Definition alert_text (v : ValidationFailure) : string :=
  match v with
  | InvalidFloat => "Float deve estar entre 0.00 e 1.00"
  | InvalidAverageCost => "Preço médio deve ser maior que 0"
  | InvalidWeights => "Soma dos pesos deve ser maior que 0"
  end.

(** What a call of [calculate] does: alert and return [null], or return a
    result. *)
Inductive Outcome :=
| Alert (v : ValidationFailure)
| Result (res : CalculateResult.t).

Definition liquidityFactor (L : number) : number :=
  if isFinite L then clamp L zero one else one.

Section Component.

Variable host_pow : number -> number -> number.

(** *** The main computation *)
Definition calculate (formState : FormState.t) : Outcome :=
  let Pm := or_else (parseFloat (FormState.pm formState)) zero in
  let Pa := or_else (parseFloat (FormState.pa formState)) zero in
  let fee := or_else (parseFloat (FormState.fee formState)) zero in
  let f := parseFloat (FormState.float formState) in
  let wp := or_else (parseFloat (FormState.wp formState)) zero in
  let wf := or_else (parseFloat (FormState.wf formState)) zero in
  let alpha := or_else (parseFloat (FormState.alpha formState)) one in
  let cap := or_else (parseFloat (FormState.cap formState)) one in
  let r := or_else (parseFloat (FormState.r formState)) one in
  let L := parseFloat (FormState.liq formState) in
  if negb (ge f zero && le f one) then Alert InvalidFloat
  else if le Pm zero then Alert InvalidAverageCost
  else if le (add wp wf) zero then Alert InvalidWeights
  else
    let PaAdj := add Pa fee in
    let D := div (sub Pm PaAdj) Pm in
    let Dc := clamp D (neg cap) cap in
    let Q := Math_pow host_pow (sub one f) alpha in
    let S := div (add (mul wp Dc) (mul wf Q)) (add wp wf) in
    let Liqu := if isFinite L then clamp L zero one else one in
    let Sfinal := mul (mul S r) Liqu in
    Result (CalculateResult.mk Pm PaAdj D Dc Q S Sfinal).

(** *** Component state and event handlers *)

Record State := mkState {
  formState : FormState.t;
  result : option CalculateResult.t;
  history : list HistoryItem.t;
  alerts : list string   (* the alerts shown so far, latest first *)
}.

Definition initialState : State :=
  mkState initialFormState None [] [].

Definition handleInputChange (k : Field) (value : string) (st : State)
  : State :=
  mkState (set_field (formState st) k value) (result st) (history st)
    (alerts st).

Definition handleCalculate (st : State) : State :=
  match calculate (formState st) with
  | Result res => mkState (formState st) (Some res) (history st) (alerts st)
  | Alert v =>
      mkState (formState st) (result st) (history st)
        (alert_text v :: alerts st)
  end.

(** [formState.name || '—']: the empty string is falsy. *)
Definition name_or_dash (name : string) : string :=
  match name with
  | EmptyString => "—"
  | _ => name
  end.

● ● ● ●

What to do: Each record above should be set down again in its exact wording.

Exercise output:
Definition alert_text (v : ValidationFailure) : string :=
  match v with
  | InvalidFloat => "Float deve estar entre 0.00 e 1.00"
  | InvalidAverageCost => "Preço médio deve ser maior que 0"
  | InvalidWeights => "Soma dos pesos deve ser maior que 0"
  end.

(** What a call of [calculate] does: alert and return [null], or return a
    result. *)
Inductive Outcome :=
| Alert (v : ValidationFailure)
| Result (res : CalculateResult.t).

Definition liquidityFactor (L : number) : number :=
  if isFinite L then clamp L zero one else one.

Section Component.

Variable host_pow : number -> number -> number.

(** *** The main computation *)
Definition calculate (formState : FormState.t) : Outcome :=
  let Pm := or_else (parseFloat (FormState.pm formState)) zero in
  let Pa := or_else (parseFloat (FormState.pa formState)) zero in
  let fee := or_else (parseFloat (FormState.fee formState)) zero in
  let f := parseFloat (FormState.float formState) in
  let wp := or_else (parseFloat (FormState.wp formState)) zero in
  let wf := or_else (parseFloat (FormState.wf formState)) zero in
  let alpha := or_else (parseFloat (FormState.alpha formState)) one in
  let cap := or_else (parseFloat (FormState.cap formState)) one in
  let r := or_else (parseFloat (FormState.r formState)) one in
  let L := parseFloat (FormState.liq formState) in
  if negb (ge f zero && le f one) then Alert InvalidFloat
  else if le Pm zero then Alert InvalidAverageCost
  else if le (add wp wf) zero then Alert InvalidWeights
  else
    let PaAdj := add Pa fee in
    let D := div (sub Pm PaAdj) Pm in
    let Dc := clamp D (neg cap) cap in
    let Q := Math_pow host_pow (sub one f) alpha in
    let S := div (add (mul wp Dc) (mul wf Q)) (add wp wf) in
    let Liqu := if isFinite L then clamp L zero one else one in
    let Sfinal := mul (mul S r) Liqu in
    Result (CalculateResult.mk Pm PaAdj D Dc Q S Sfinal).

(** *** Component state and event handlers *)

Record State := mkState {
  formState : FormState.t;
  result : option CalculateResult.t;
  history : list HistoryItem.t;
  alerts : list string   (* the alerts shown so far, latest first *)
}.

Definition initialState : State :=
  mkState initialFormState None [] [].

Definition handleInputChange (k : Field) (value : string) (st : State)
  : State :=
  mkState (set_field (formState st) k value) (result st) (history st)
    (alerts st).

Definition handleCalculate (st : State) : State :=
  match calculate (formState st) with
  | Result res => mkState (formState st) (Some res) (history st) (alerts st)
  | Alert v =>
      mkState (formState st) (result st) (history st)
        (alert_text v :: alerts st)
  end.

(** [formState.name || '—']: the empty string is falsy. *)
Definition name_or_dash (name : string) : string :=
  match name with
  | EmptyString => "—"
  | _ => name
  end.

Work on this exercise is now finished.